(Saved entries)
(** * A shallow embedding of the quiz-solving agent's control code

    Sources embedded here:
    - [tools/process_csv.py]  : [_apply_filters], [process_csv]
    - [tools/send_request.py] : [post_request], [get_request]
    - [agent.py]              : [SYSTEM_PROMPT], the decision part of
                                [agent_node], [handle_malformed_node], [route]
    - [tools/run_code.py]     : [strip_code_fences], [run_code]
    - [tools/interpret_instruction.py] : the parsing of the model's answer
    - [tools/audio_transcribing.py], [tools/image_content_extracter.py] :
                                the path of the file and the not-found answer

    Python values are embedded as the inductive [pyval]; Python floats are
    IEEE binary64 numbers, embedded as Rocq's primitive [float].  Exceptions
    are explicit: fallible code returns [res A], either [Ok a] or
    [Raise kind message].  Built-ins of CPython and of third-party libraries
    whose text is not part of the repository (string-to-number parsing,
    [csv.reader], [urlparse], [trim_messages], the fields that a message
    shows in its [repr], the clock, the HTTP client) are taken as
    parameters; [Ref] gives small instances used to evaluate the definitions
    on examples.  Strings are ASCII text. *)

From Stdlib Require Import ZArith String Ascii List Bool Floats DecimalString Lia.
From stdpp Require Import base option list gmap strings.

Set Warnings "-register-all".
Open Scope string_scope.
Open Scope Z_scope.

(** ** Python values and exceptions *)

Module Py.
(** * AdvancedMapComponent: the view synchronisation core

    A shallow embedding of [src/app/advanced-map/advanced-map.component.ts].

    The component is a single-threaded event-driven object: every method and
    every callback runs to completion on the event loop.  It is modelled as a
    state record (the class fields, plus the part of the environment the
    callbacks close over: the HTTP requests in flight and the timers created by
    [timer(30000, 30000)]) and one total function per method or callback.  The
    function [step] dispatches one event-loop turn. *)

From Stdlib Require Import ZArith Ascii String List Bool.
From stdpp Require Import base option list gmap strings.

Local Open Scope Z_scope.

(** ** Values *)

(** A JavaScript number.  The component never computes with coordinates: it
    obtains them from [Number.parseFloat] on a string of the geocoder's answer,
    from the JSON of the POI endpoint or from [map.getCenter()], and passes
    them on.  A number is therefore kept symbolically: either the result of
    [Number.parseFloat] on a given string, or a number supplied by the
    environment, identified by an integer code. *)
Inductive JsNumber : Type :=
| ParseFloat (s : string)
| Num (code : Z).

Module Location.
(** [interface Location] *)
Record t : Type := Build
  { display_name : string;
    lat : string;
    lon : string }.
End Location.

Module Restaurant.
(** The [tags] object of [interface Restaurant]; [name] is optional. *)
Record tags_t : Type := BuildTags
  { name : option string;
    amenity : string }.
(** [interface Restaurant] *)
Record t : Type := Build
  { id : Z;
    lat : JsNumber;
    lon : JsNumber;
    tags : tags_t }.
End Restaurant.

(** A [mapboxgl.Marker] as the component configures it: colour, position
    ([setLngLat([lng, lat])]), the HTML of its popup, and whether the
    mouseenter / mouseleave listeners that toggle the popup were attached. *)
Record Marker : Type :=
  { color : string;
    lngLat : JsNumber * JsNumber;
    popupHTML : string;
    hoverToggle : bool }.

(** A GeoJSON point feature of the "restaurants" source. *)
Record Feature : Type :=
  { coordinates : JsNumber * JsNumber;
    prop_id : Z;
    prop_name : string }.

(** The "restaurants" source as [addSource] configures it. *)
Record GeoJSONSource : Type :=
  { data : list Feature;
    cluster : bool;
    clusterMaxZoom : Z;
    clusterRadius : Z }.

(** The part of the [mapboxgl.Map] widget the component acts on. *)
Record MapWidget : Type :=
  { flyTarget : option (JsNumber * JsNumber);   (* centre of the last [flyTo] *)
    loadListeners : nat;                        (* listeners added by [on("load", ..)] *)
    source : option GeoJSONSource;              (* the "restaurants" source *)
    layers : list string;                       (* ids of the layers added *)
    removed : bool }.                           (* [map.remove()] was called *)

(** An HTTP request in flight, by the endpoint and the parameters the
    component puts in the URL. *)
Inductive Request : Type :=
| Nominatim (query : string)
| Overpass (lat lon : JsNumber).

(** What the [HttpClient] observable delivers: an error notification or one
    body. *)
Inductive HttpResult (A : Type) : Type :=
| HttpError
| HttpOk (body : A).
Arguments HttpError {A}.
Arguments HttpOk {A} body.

### Problem details
Please find the lines in the data that contain the word "method" and copy them.

### Exercise response
    The component is a single-threaded event-driven object: every method and
    [timer(30000, 30000)]) and one total function per method or callback.  The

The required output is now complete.